La question de la « référence » chez l’adolescent en quête de nouveaux territoires

 


Communication orale faite aux Journées Nationales de la Société Française de Psychiatrie de l’Enfant et de l’Adolescent (Vannes, Centre des congrès, 24-25 mai 2002)

 

J. Malka , H. Pettenati, E. Quezede, Ph. Duverger, J.B. Garré

 

L’adolescence est une période de découverte : découverte d’un corps qui se transforme, découverte de capacités sexuelles inédites, découverte de nouveaux objets d’amour, découverte de nouveaux espaces de vie. Mais cette découverte est soumise à autant de pertes incontournables, à autant de deuils nécessaires : deuil du corps infantile, deuil de la latence des conflits, deuil des objets oedipiens, deuil de la maison familiale comme seul lieu de réconfort. Deuil et découverte se côtoient donc en cette période pubertaire. Il s’agit alors pour ces adolescents d’échafauder une identité nouvelle sur le terrain d’une perte. D’où la nécessité impérieuse de repères, de références transitoires sur lesquels s’appuyer pour avancer dans ce difficile travail. Ces références ne sont en aucun cas universelles, telles les fameuses « Valeurs » invoquées ici ou là à des fins électorales ! Ces références sont celles que le jeune choisira lui-même, telle une peau empruntée, afin d’effectuer sa nécessaire mue. Les adolescents n’empruntent-ils pas d’ailleurs souvent les vêtements de ceux qu’ils aiment, et en particulier de leurs propres parents ? Dans ce contexte, les références choisies ne sont pas immuables, mais au contraires particulièrement labiles, malléables. Elles ne servent pas de « modèle » mais de matrice.
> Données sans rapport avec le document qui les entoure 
(* ===== verification/JournalFacts.v ===== *)
(** * The journal cut at a record boundary

    Facts on the iterator of journal.rs over arbitrary bytes: a step that
    yields an entry consumes its record, and the same step on the file cut
    at any later point yields the same entry.  They carry the theorems on
    recovery. *)

From S2P Require Import Prelude Coords Cas Journal.

Module JournalFacts.
Import Coords Cas Journal.

(** The reader of the file cut [m] bytes ahead. *)
Definition cut (m : nat) (r : Reader) : Reader :=
  mkReader (take m (buf r)) (take (m - length (buf r)) (rest r)).

Lemma unread_cut m r : unread (cut m r) = take m (unread r).
Proof. unfold unread, cut. cbn. by rewrite take_app. Qed.

(** Equality of lists built by [take] and [drop], position by position. *)
Ltac slices :=
  apply list_eq; intros ?i; repeat first [rewrite lookup_take | rewrite lookup_drop];
  rewrite ?length_take, ?length_drop, ?length_take;
  repeat case_decide; try done; try lia; try (f_equal; lia);
  first [symmetry; apply lookup_ge_None_2 | apply lookup_ge_None_2]; lia.

Lemma read_cut n m r bs r' :
  0 < n <= m -> read n r = (bs, r') -> read n (cut m r) = (bs, cut (m - length bs) r').
Proof.
  pose proof BUF_CAPACITY_pos as Hcap. intros Hn. unfold read, fill_buf, cut.
  destruct r as [[|x b] rs]; cbn [buf rest length].
  - rewrite take_nil, Nat.sub_0_r. case_match eqn:Hc; intros [= <- <-]; cbn [buf rest length];
      rewrite ?take_nil; repeat (f_equal; try slices).
  - destruct m as [|m]; [lia |]. cbn [take].
    change (x :: take m b) with (take (S m) (x :: b)). set (l := x :: b).
    change (S (length b)) with (length l). intros [= <- <-]; cbn [buf rest].
    repeat (f_equal; try slices).
Qed.

Lemma cut_0 m r : cut (m - 0) r = cut m r.
Proof. by rewrite Nat.sub_0_r. Qed.

Lemma read_exact_cut fuel n acc m r bs r' :
  n <= m -> read_exact_loop fuel n acc r = (Some bs, r') ->
  read_exact_loop fuel n acc (cut m r) = (Some bs, cut (m - n) r')
  /\ length (unread r) = n + length (unread r').
Proof.
  revert n acc m r. induction fuel as [|fuel IH]; intros [|n] acc m r Hm; cbn [read_exact_loop];
    try done; try (intros [= <- <-]; by rewrite cut_0).
  destruct (read (S n) r) as [l r1] eqn:E. rewrite (read_cut (S n) m _ _ _ ltac:(lia) E).
  apply read_spec in E as (Eu & Hl & _). destruct l as [|x l]; [done |].
  intros Hr. apply (IH _ _ (m - length (x :: l))) in Hr as [-> Hlen]; [| lia].
  rewrite Eu, length_app, Hlen. split; [| lia].
  by replace (m - length (x :: l) - (S n - length (x :: l))) with (m - S n) by lia.
Qed.

Definition cut_iter (m : nat) (it : JournalIter) : JournalIter :=
  mkIter (cut m (reader it)) (position it) (done_ it).

Section Next.
Context `{C : Codec}.

(** A step that does not end the walk consumes a record of [c] bytes, and
    does the same on the file cut after it. *)
Lemma next_consumes it x it' :
  next it = (Some x, it') -> done_ it' = false ->
  exists c, 8 <= c /\ position it' = position it + c
    /\ length (unread (reader it)) = c + length (unread (reader it'))
    /\ forall m, c <= m -> next (cut_iter m it) = (Some x, cut_iter (m - c) it').
Proof.
  unfold next. destruct (done_ it) eqn:Hd; [done |].
  destruct (read 4 (reader it)) as [l r1] eqn:E1. destruct (length l) as [|k] eqn:Hl; [done |].
  destruct (Nat.ltb_spec (S k) 4) as [Hk|Hk]; [by intros [= <- <-] |].
  set (n := Z.to_nat (from_le_bytes l)).
  destruct (read_exact n r1) as [[p|] r2] eqn:E2; [| by intros [= <- <-]].
  destruct (read_exact 4 r2) as [[c|] r3] eqn:E3; [| by intros [= <- <-]].
  case_match eqn:Hcrc; [by intros [= <- <-] |]. intros [= <- <-] _. cbn [position reader].
  pose proof (read_spec _ _ _ _ E1) as (Eu1 & Hl4 & _). assert (k = 3) as -> by lia.
  exists (4 + n + 4). split_and!; [lia.. | |].
  - destruct (read_exact_cut n n [] n _ _ _ ltac:(lia) E2) as [_ Hu2].
    destruct (read_exact_cut 4 4 [] 4 _ _ _ ltac:(lia) E3) as [_ Hu3].
    rewrite Eu1, length_app, Hl, Hu2, Hu3. lia.
  - intros m Hm. unfold cut_iter. cbn [done_ reader position]. rewrite Hd.
    rewrite (read_cut 4 m _ _ _ ltac:(lia) E1), Hl. cbn [Nat.ltb Nat.leb]. fold n. unfold read_exact.
    destruct (read_exact_cut n n [] (m - 4) _ _ _ ltac:(lia) E2) as [-> _].
    destruct (read_exact_cut 4 4 [] (m - 4 - n) _ _ _ ltac:(lia) E3) as [-> _].
    rewrite Hcrc. by replace (m - 4 - n - 4) with (m - (4 + n + 4)) by lia.
Qed.

End Next.
End JournalFacts.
Nombreux sont les adolescents qui bénéficient de multiples espaces de vie ( famille, école, clubs et associations, foyers municipaux, centres de vacances, mais aussi, dans les cas difficiles : lieux d’écoute en tous genres, foyers et familles d’accueil, voire établissements pénitentiaires). Ces lieux de vie sont ainsi souvent considérés comme autant de repères potentiels pour ces jeunes dont certains semblent pourtant à la dérive. Cette dérive peut alors prendre la forme du rejet de toute règle ou de toute loi, mais aussi d’autres formes telles des conduites autoagressives, des conduites d’échec par exemple.

Nous nous sommes posés la question suivante : ces « repères », que l’on décrit comme tels, sont-ils toujours opérants quant à leur impact psychique ? Sont-ils si faciles que cela à intérioriser en tant que références fiables ?

Pour tenter de répondre à ces questions, il nous a paru intéressant d’articuler entre elles deux dimensions qui renvoient chacune à la notion de « repère » ou de « référence » : la dimension sociale et la dimension psychopathologique. La première concerne l’environnement de l’adolescent ; la seconde concerne la capacité de ce dernier à puiser, au sein de cet environnement, ce qui lui servira de référence, avant de l’intérioriser.

Mais entre repères supposés et repères imposés, n’existe-t-il pas un espace transitionnel plus souple ?

De quel espace s’agit-il ? Qu’en est-il pour certains de nos adolescents de leur capacité à choisir eux-mêmes ce ou ceux qui serait (seraient) susceptible(s) de tenir lieu de repères fiables sur lesquels inventer leur vie ? Le choix dont nous parlons est celui, de la part de l’adolescent lui-même, d’objet tiers, transitionnels, suffisamment apaisant, et physiquement éloignés du cadre de vie habituel, qui auraient pour rôle essentiel de permettre au jeune de rétablir un dialogue avec lui-même, dialogue interrompu par le rejet des interlocuteurs privilégiés qu’étaient les objets oedipiens.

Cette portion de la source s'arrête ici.